Que deviennent ces sommes colossales ? Elles sont investies dans des activités criminelles (trafic d’armes, financement de milices, autres actes de piraterie…), ou alors blanchies via le commerce de khat (un psychotrope local), au Kenya notamment, où cette activité n’est pas contrôlée. En réalité, la majorité de l’argent serait investie en Somalie même, dans des hôtels, des restaurants ou d’autres immeubles. De quoi casser certains mythes, comme a pu le constater le Canadien Jay Bahadur, un des rares journalistes à avoir pu approcher ces pirates. Non, assène-t-il, les pirates ne sont pas manipulés par Al Qaeda.

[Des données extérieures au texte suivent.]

(** X11. Author names never carry whitespace at either end, in the papers
    of all three extractors. *)
Theorem authors_are_trimmed (BeautifulSoup : str -> list Soup.node)
  (list_of_set : list str -> list str) :
  (forall html query page page_size,
     match parseSearchResults BeautifulSoup html query page page_size with
     | Ok r => Forall (fun p => Forall trimmed (authors p)) (papers r)
     | Raised _ => True
     end)
  /\ (forall id_arxiv url_abstract html,
        Forall trimmed (authors (paper_of_page BeautifulSoup id_arxiv url_abstract html)))
  /\ (forall category html,
        Forall (fun p => Forall trimmed (authors p))
               (recent_papers (recent_of_page BeautifulSoup list_of_set category html)))
  /\ map authors (flat_map block_papers (result_blocks sample_block_tags))
     = [["Ada Lovelace" : str]].
Proof.
  split; [|split; [|split]]; [| | |reflexivity].
  - intros html query page page_size.
    destruct (parseSearchResults _ _ _ _ _) as [r|] eqn:E; [|exact I].
    apply parseSearchResults_papers in E as [-> _].
    apply Forall_forall. intros p Hp. apply in_flat_map in Hp as (item & _ & Hp).
    unfold block_papers in Hp. destruct (parse_block item) as [q|] eqn:Eq; [|contradiction].
    destruct Hp as [<-|[]]. exact (proj2 (parse_block_fields item q Eq)).
  - intros id_arxiv url_abstract html. unfold paper_of_page. cbn [authors].
    destruct (Soup.select_one Sel.authors _); [apply map_strip_trimmed | constructor].
  - intros category html. unfold recent_of_page. cbn [recent_papers].
    rewrite recent_loop_pairs. cbn [app].
    apply Forall_forall. intros p Hp. apply in_flat_map in Hp as (pair & _ & Hp).
    unfold recent_pair in Hp. destruct (recent_id (fst pair)); [contradiction|].
    destruct Hp as [<-|[]]. cbn [authors].
    destruct (Soup.select_one Sel.list_authors _); [apply map_strip_trimmed | constructor].
Qed.

(** ** The categories of [getPaper] *)

Lemma mem_In (x : str) (l : list str) : Soup.mem x l = true <-> In x l.
Proof.
  unfold Soup.mem. rewrite existsb_exists. split.
  - intros (y & Hy & E). unfold Py.str_eqb in E.
    destruct (list_eq_dec ascii_dec x y) as [->|]; [exact Hy | discriminate].
  - intro H. exists x. split; [exact H|]. unfold Py.str_eqb.
    now destruct (list_eq_dec ascii_dec x x).
Qed.

Lemma fold_append_new (matches : list str) :
  forall acc,
    exists extra,
      fold_left append_new matches acc = acc ++ extra
      /\ NoDup extra
      /\ (forall c, In c extra <-> In c matches /\ ~ In c acc).
Proof.
  induction matches as [|m ms IH]; intro acc.
  - exists []. rewrite app_nil_r. split; [reflexivity|]. split; [constructor|].
    intro c. cbn. tauto.
  - cbn [fold_left]. unfold append_new at 2.
    destruct (Soup.mem m acc) eqn:Em.
    + apply mem_In in Em. destruct (IH acc) as (extra & E & Hnd & Hin).
      exists extra. split; [exact E|]. split; [exact Hnd|]. intro c. split.
      * intro Hc. apply Hin in Hc as [H1 H2]. split; [now right | exact H2].
      * intros [[<-|H1] H2]; [contradiction|]. apply Hin. now split.
    + assert (Hm : ~ In m acc) by (intro H; apply mem_In in H; congruence).
      destruct (IH (acc ++ [m])) as (extra & E & Hnd & Hin).
      exists (m :: extra). split; [now rewrite E, <- app_assoc|]. split.
      * constructor; [|exact Hnd]. intro H. apply Hin in H as [_ H].
        apply H. apply in_or_app. right. now left.
      * intro c. split.
        -- intros [<-|Hc]; [split; [now left | exact Hm]|].
           apply Hin in Hc as [H1 H2]. split; [now right|].
           intro H. apply H2. apply in_or_app. now left.
        -- intros [[<-|H1] H2]; [now left|].
           destruct (list_eq_dec ascii_dec m c) as [->|Hne]; [now left|].
           right. apply Hin. split; [exact H1|].
           intro H. apply in_app_or in H as [H|[H|[]]]; [contradiction | congruence].
Qed.

(** X12. The categories of [getPaper] are the primary subjects, as found,
    followed by the parenthesised codes of the subjects text that are not
    among them, each once; so if the primary subjects are distinct, all the
    categories are.  Without a subjects cell there are none. *)
Theorem paper_categories_ordered_dedup (soup : Soup.Tag) :
  match Soup.select_one Sel.tablecell_subjects soup with
  | Some subj_elem =>
      exists extra,
        paper_categories soup = primary_subjects subj_elem ++ extra
        /\ NoDup extra
        /\ (forall c, In c extra <->
                      In c (subject_codes subj_elem) /\ ~ In c (primary_subjects subj_elem))
        /\ (NoDup (primary_subjects subj_elem) -> NoDup (paper_categories soup))
  | None => paper_categories soup = []
  end.
Proof.
  unfold paper_categories.
  destruct (Soup.select_one Sel.tablecell_subjects soup) as [subj_elem|]; [|reflexivity].
  fold (primary_subjects subj_elem). fold (subject_codes subj_elem).
  destruct (fold_append_new (subject_codes subj_elem) (primary_subjects subj_elem))
    as (extra & E & Hnd & Hin).
  exists extra. split; [exact E|]. split; [exact Hnd|]. split; [exact Hin|].
  intro Hp. rewrite E. apply NoDup_app; [exact Hp | exact Hnd |].
  intros c Hc He. apply Hin in He. exact (proj2 He Hc).
Qed.

(** ** The page-header count *)

Lemma decimal_nonneg (d : str) : (0 <= decimal d)%Z.
Proof.
  induction d as [|c t IH]; [reflexivity|].
  cbn [decimal]. unfold digit_value.
  pose proof (Nat2Z.is_nonneg (Py.ord c - 48)) as Hd.
  pose proof (Z.pow_nonneg 10 (Z.of_nat (List.length t))) as Hp. nia.
Qed.

(** Reading the digits from the left, as [int] does, gives the number they
    denote. *)
Lemma fold_decimal (d : str) (acc : Z) :
  fold_left (fun a x => (10 * a + digit_value x)%Z) d acc
  = (acc * 10 ^ Z.of_nat (List.length d) + decimal d)%Z.
Proof.
  revert acc. induction d as [|c t IH]; intro acc.
  - cbn. lia.
  - cbn [fold_left decimal List.length]. rewrite IH.
    rewrite Nat2Z.inj_succ, Z.pow_succ_r by lia. ring.
Qed.

Lemma int_digits (d : str) :
  d <> [] -> forallb Py.isdecimal d = true ->
  int_ d = if (Z.of_nat (List.length d) <=? int_max_str_digits)%Z
           then Ok (decimal d) else Raised ValueError.
Proof.
  intros Hne Hd. unfold int_. destruct d as [|c t]; [contradiction|].
  rewrite Hd. destruct (_ <=? _)%Z; [|reflexivity].
  rewrite fold_decimal. reflexivity.
Qed.

Lemma int_nonneg (s : str) (n : Z) : int_ s = Ok n -> (0 <= n)%Z.
Proof.
  unfold int_. destruct s as [|c t]; [discriminate|].
  destruct (forallb Py.isdecimal (c :: t)); [|discriminate].
  destruct (_ <=? _)%Z; [|discriminate].
  intros [= <-]. rewrite fold_decimal. exact (decimal_nonneg (c :: t)).
Qed.

Lemma int_raises (s : str) (e : exn) : int_ s = Raised e -> e = ValueError.
Proof.
  unfold int_. destruct s as [|c t]; [congruence|].
  destruct (forallb Py.isdecimal (c :: t)); [|congruence].
  destruct (_ <=? _)%Z; [discriminate | congruence].
Qed.

Lemma replace_commas (g : str) :
  Py.replace g [comma] [] = filter (fun c => negb (Ascii.eqb c comma)) g.
Proof.
  unfold Py.replace. induction g as [|c t IH]; [reflexivity|].
  cbn [Py.replace_from Py.startswith List.length Nat.sub filter app].
  rewrite Ascii.eqb_sym, andb_true_r.
  destruct (Ascii.eqb c comma); cbn; now rewrite IH.
Qed.

Lemma digit_not_comma (c : ascii) : Py.isdecimal c = true -> Ascii.eqb c comma = false.
Proof.
  intro H. destruct (Ascii.eqb c comma) eqn:E; [|reflexivity].
  apply Ascii.eqb_eq in E. subst. discriminate H.
Qed.

(** Without its commas, a count is its digits. *)
Lemma count_without_commas (g : str) :
  forallb Pat.digit_or_comma g = true ->
  Py.replace g [comma] [] = filter Py.isdecimal g.
Proof.
  intro H. rewrite replace_commas. induction g as [|c t IH]; [reflexivity|].
  cbn [forallb] in H. apply andb_prop in H as [Hc Ht].
  cbn [filter]. rewrite (IH Ht). unfold Pat.digit_or_comma in Hc.
  destruct (Py.isdecimal c) eqn:Ed.
  - now rewrite (digit_not_comma c Ed).
  - cbn in Hc. fold comma in Hc. now rewrite Hc.
Qed.
(** * openfn-devtools: the project spec generator and the release uploader

    A shallow embedding of the two scripts of [src/generate-project.js]:
    the interactive wizard that collects triggers, credentials and jobs
    and dumps them as YAML, and the [upload-release] script that derives a
    tag and a repository from a file name and uploads a build to a GitHub
    release.

    Conventions.
    - A JavaScript string is a [string]: a sequence of code units, here
      restricted to the code units below 256.
    - A JavaScript object used as a map is an association list in
      insertion order ([Js.obj]); [Js.obj_set] is [o[k] = v].
    - Console output, file writes and network requests are events of a
      trace; a run returns its trace and the exit code of the process. *)

From Stdlib Require Import String Ascii List ZArith Bool Arith Lia.
Import ListNotations.
Open Scope string_scope.
Open Scope nat_scope.

(* ===================================================================== *)
(** ** JavaScript values used by both scripts *)
(* ===================================================================== *)

Module Js.

(** The double quote, for the messages that carry one. *)
Definition dq : string := String (ascii_of_nat 34) EmptyString.

Definition code (c : ascii) : nat := nat_of_ascii c.

(** [\d] *)
Definition is_digit (c : ascii) : bool :=
  (48 <=? code c) && (code c <=? 57).

(** [\w]: ASCII letters, digits and the underscore. *)
Definition is_word (c : ascii) : bool :=
  ((65 <=? code c) && (code c <=? 90))
  || ((97 <=? code c) && (code c <=? 122))
  || is_digit c
  || (code c =? 95).

(** [\s] on code units below 256: TAB, LF, VT, FF, CR, SPACE, NBSP. *)
Definition is_space (c : ascii) : bool :=
  ((9 <=? code c) && (code c <=? 13)) || (code c =? 32) || (code c =? 160).

(** Truthiness of a string: only the empty string is falsy. *)
Definition truthy (s : string) : bool :=
  match s with EmptyString => false | String _ _ => true end.

(** [s.includes(sub)] *)
Fixpoint includes (sub s : string) : bool :=
  prefix sub s
  || match s with
     | EmptyString => false
     | String _ t => includes sub t
     end.

(** [a || b] on strings. *)
Definition or_else (a b : string) : string := if truthy a then a else b.

(** [s.toLowerCase()] on code units below 256. *)
Definition lower_char (c : ascii) : ascii :=
  if ((65 <=? code c) && (code c <=? 90))
     || ((192 <=? code c) && (code c <=? 222) && negb (code c =? 215))
  then ascii_of_nat (code c + 32)
  else c.

Fixpoint toLowerCase (s : string) : string :=
  match s with
  | EmptyString => EmptyString
  | String c t => String (lower_char c) (toLowerCase t)
  end.

(** [s.replace(/\s+/g, '-')]: every maximal run of white space becomes
    one hyphen.  [in_run] tells that the code unit before was white
    space, already replaced. *)
Fixpoint replace_runs (in_run : bool) (s : string) : string :=
  match s with
  | EmptyString => EmptyString
  | String c t =>
      if is_space c
      then if in_run then replace_runs true t
           else String "-" (replace_runs true t)
      else String c (replace_runs false t)
  end.

Definition replace_spaces (s : string) : string := replace_runs false s.

(** Whether some code unit of [s] satisfies [p]. *)
Fixpoint any_char (p : ascii -> bool) (s : string) : bool :=
  match s with
  | EmptyString => false
  | String c t => p c || any_char p t
  end.

(** Objects as maps: own enumerable string-keyed properties, in insertion
    order.  (JavaScript lists integer-like keys first; nothing here
    depends on where a key stands.) *)
Definition obj (V : Type) : Type := list (string * V).

Definition obj_keys {V} (o : obj V) : list string := map fst o.

Fixpoint obj_get {V} (k : string) (o : obj V) : option V :=
  match o with
  | [] => None
  | (k', v) :: t => if String.eqb k k' then Some v else obj_get k t
  end.

Fixpoint obj_put {V} (k : string) (v : V) (o : obj V) : obj V :=
  match o with
  | [] => [(k, v)]
  | (k', v') :: t =>
      if String.eqb k k' then (k', v) :: t else (k', v') :: obj_put k v t
  end.

(** [o[k] = v] on a plain object: an existing property keeps its place and
    takes the new value, a new one is appended.  Assigning to [__proto__]
    goes to the prototype setter and creates no own property. *)
Definition obj_set {V} (k : string) (v : V) (o : obj V) : obj V :=
  if String.eqb k "__proto__" then o else obj_put k v o.

(** [Object.keys(o).includes(k)] *)
Definition has_key {V} (k : string) (o : obj V) : bool :=
  existsb (String.eqb k) (obj_keys o).

End Js.

(* ===================================================================== *)
(** ** Regular expressions, as the uploader uses them *)
(* ===================================================================== *)

Module Regex.

(** The fragment of the regular expressions of the script: literals,
    character classes, a greedy [+] on a class, sequence, a capture group
    and [$]. *)
Inductive regex : Type :=
| Eps
| Lit (c : ascii)
| Class (p : ascii -> bool)
| Plus (p : ascii -> bool)
| Seq (r1 r2 : regex)
| Group (r : regex)
| EndOfInput.

Fixpoint lits (s : string) : regex :=
  match s with
  | EmptyString => Eps
  | String c t => Seq (Lit c) (lits t)
  end.

Section Matcher.
Variable R : Type.

(** [p+], greedy: take as many as possible, give back one at a time. *)
Fixpoint plus (p : ascii -> bool) (s : string) (k : string -> option R)
  : option R :=
  match s with
  | EmptyString => None
  | String c t =>
      if p c then
        match plus p t k with
        | Some r => Some r
        | None => k t
        end
      else None
  end.

(** What was consumed between [s] and its suffix [t]. *)
Definition consumed (s t : string) : string :=
  substring 0 (String.length s - String.length t) s.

Non, ils ne participent pas à une internationale mafieuse qui aurait des ramifications partout dans le monde. Par contre, les barons de la piraterie sont bel et bien à la tête de véritables entreprises. De Kismayo à Berbera, c’est toute l’économie somalienne qui subit leur loi. Si les fantassins de la piraterie sont en voie de perdre la bataille sur les mers, la guerre sur terre contre ces réseaux criminels ne fait que commencer.